Traditional Complex Algorithm:
Characteristics:
- Explicitly programmed logic - every step is defined by humans
- Deterministic - same input always produces same output
- Rule-based - follows pre-written instructions
- No learning - doesn’t change behavior based on experience 💡
Examples:
- Sorting algorithms (QuickSort, MergeSort)
- Encryption algorithms (AES, RSA)
- Path-finding algorithms (Dijkstra’s algorithm)

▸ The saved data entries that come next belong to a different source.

(** * Schema compiler and model registry of nomos ([nomos/utils/schema_loader.py])

    A shallow embedding of [SchemaRegistry]: the JSON-schema compiler
    ([_json_schema_to_pydantic], [_json_type_to_python]), the two loaders
    ([_load_json_schema], [_load_python_schema]) and the registry API
    ([load_schema], [get_model]), followed by the properties the
    specification states about them. *)

From Stdlib Require Import ZArith NArith String Ascii List Bool Lia.
From stdpp Require Import base option gmap strings list fin_maps.
Import ListNotations.
Local Open Scope string_scope.
Set Warnings "-register-all".

(** ** Python values *)

(** A [float] as [json.load] produces it.  Only whether it is zero is ever
    observed here (the truthiness of a description). *)
Inductive pyfloat : Type :=
  | FNan
  | FInf (negative : bool)
  | FFinite (negative : bool) (mantissa : N) (exponent : Z).

(** The value [json.load] returns.  An object is kept as its members in
    document order.  [json.load] builds the dict from them with
    [dict(pairs)], so a name written more than once stands for its last
    value at its first place: [PyDict.get] and [py_items] read it so. *)
Inductive json : Type :=
  | JNull
  | JBool (b : bool)
  | JInt (z : Z)
  | JFloat (f : pyfloat)
  | JStr (s : string)
  | JArr (l : list json)
  | JObj (items : list (string * json)).

(** Exceptions.  Those the source raises itself carry their message; those
    raised by built-in operations on a value of the wrong kind carry none.
    [DuplicateFieldError] is the specification's name for the error of the
    type factory; no source raises it.  [External] stands for what the
    file system, [json.load] or an executed module raise.  [OutOfFuel] is
    not a Python exception: it ends the call budget of [type_within] and
    is never returned by the compiler ([_json_type_to_python_Err]); the
    recursion limit of the interpreter is not modelled. *)
Inductive py_exn : Type :=
  | FileNotFoundError (msg : string)
  | ValueError (msg : string)
  | ImportError (msg : string)
  | TypeError
  | AttributeError
  | KeyError (key : string)
  | OutOfFuel
  | DuplicateFieldError (field : string)
  | External (what : string).

Inductive result (A : Type) : Type :=
  | Ok (a : A)
  | Err (e : py_exn).
Arguments Ok {A} a.
Arguments Err {A} e.

#[global] Instance result_ret : MRet result := fun A a => Ok a.
#[global] Instance result_bind : MBind result := fun A B f r =>
  match r with
  | Ok a => f a
  | Err e => Err e
  end.
#[global] Instance result_fmap : FMap result := fun A B f r =>
  match r with
  | Ok a => Ok (f a)
  | Err e => Err e
  end.

(** [for x in xs: acc = body(acc, x)], stopping at the first exception. *)
Fixpoint foldM {A B : Type} (body : A -> B -> result A) (xs : list B) (acc : A)
  : result A :=
  match xs with
  | [] => Ok acc
  | x :: xs' => acc' ← body acc x; foldM body xs' acc'
  end.

(** *** dict *)

Module PyDict.
Lemma gaps_length ts : ∀ last,
  length (gaps last ts) =
  match last with Some _ => length ts | None => Nat.pred (length ts) end.
Proof.
  induction ts as [|t ts IH]; intros last; simpl.
  { by destruct last. }
  destruct last; simpl; rewrite IH; [done|].
  by destruct ts.
Qed.

Lemma Qle_minus_nonneg (a b : Q) : a <= b → 0 <= b - a.
Proof. intros H. unfold Qminus. by apply Qle_minus_iff in H. Qed.

Lemma gaps_nonneg ts : ∀ last,
  nondecreasing ts = true →
  match last, ts with Some l, t :: _ => l <= t | _, _ => True end →
  Forall (Qle 0) (gaps last ts).
Proof.
  induction ts as [|t ts IH]; intros last Hts Hlast; simpl; [constructor|].
  assert (Forall (Qle 0) (gaps (Some t) ts)) as Hrest.
  { apply IH.
    - destruct ts; [done|]. simpl in Hts. by apply andb_prop in Hts as [_ ?].
    - destruct ts; [done|]. simpl in Hts. apply andb_prop in Hts as [Hle _].
      by apply Qle_bool_iff. }
  destruct last as [l|]; [|done].
  constructor; [|done]. by apply Qle_minus_nonneg.
Qed.

Lemma down_timestamps_filter events :
  down_timestamps (filter (λ ev, is_down ev = true) events) = down_timestamps events.
Proof.
  unfold down_timestamps. f_equal.
  induction events as [|ev events IH]; [done|].
  rewrite filter_cons. case_decide as Hd.
  - rewrite !filter_cons. rewrite decide_True by done. by rewrite IH.
  - done.
Qed.

Lemma foldl_snoc_next st events ev :
  foldl loop_next st (events ++ [ev]) = loop_next (foldl loop_next st events) ev.
Proof. by rewrite foldl_app. Qed.
(** The dictionary [{'dates': ..., 'data': ...}] that [subset_data]
    returns. *)
Record subset (A : Type) : Type := Subset {
  dates : list Z;
  data : list A
}.
Arguments Subset {A} dates data.
Arguments dates {A} s.
Arguments data {A} s.

Definition length_error : exception :=
  ValueError "Lengths of dates and data are not equal!".

Definition subset_data {A} (dates : list Z) (data : list A)
    (start_date end_date : Z) : result (subset A) :=
  if negb (length dates =? length data) then Raise length_error
  else
    first_date ← py.getitem dates 0;
    last_date ← py.getitem dates (-1);
    let start_date :=
      if (start_date <? first_date)%Z || (start_date >? last_date)%Z
      then first_date else start_date in
    let end_date :=
      if (end_date >? last_date)%Z || (end_date <? first_date)%Z
      then last_date else end_date in
    start_idx ← py.int_of_array (py.np_where_eq dates start_date);
    end_idx ← py.int_of_array (py.np_where_eq dates end_date);
    let date_subset := py.slice dates start_idx (end_idx + 1) in
    let data_subset := py.slice data start_idx (end_idx + 1) in
    Ok (Subset date_subset data_subset).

- Complex financial calculations
AI Model:
Characteristics:
- Learned behavior - patterns discovered from data, not explicitly programmed
- Probabilistic - can give different outputs for same input
- Adaptive - behavior emerges from training, not rules
- Pattern recognition - finds relationships humans didn’t explicitly define
Examples:
- Image recognition neural networks
- Language models like Claude Sonnet 4 or GPT 5
- Recommendation systems
Key Differences:
1. Origin of behavior:
- Algorithm: “If temperature > 80°F, turn on AC” (human-written rule)
- AI Model: Learns from thousands of examples when people were comfortable
2. Flexibility:
- Algorithm: Can only handle scenarios it was explicitly programmed for
- AI Model: Can generalize to new, unseen situations
3. Explainability:
- Algorithm: You can trace every step of the logic
- AI Model: Often a “black box” - hard to explain why it made a decision
The blurry line:
Some complex algorithms incorporate learning (like genetic algorithms), and some AI models use rule-based components. The distinction isn’t always clear-cut!
Bottom line: AI models discover their own “algorithms” through learning, while traditional algorithms are explicitly designed by humans.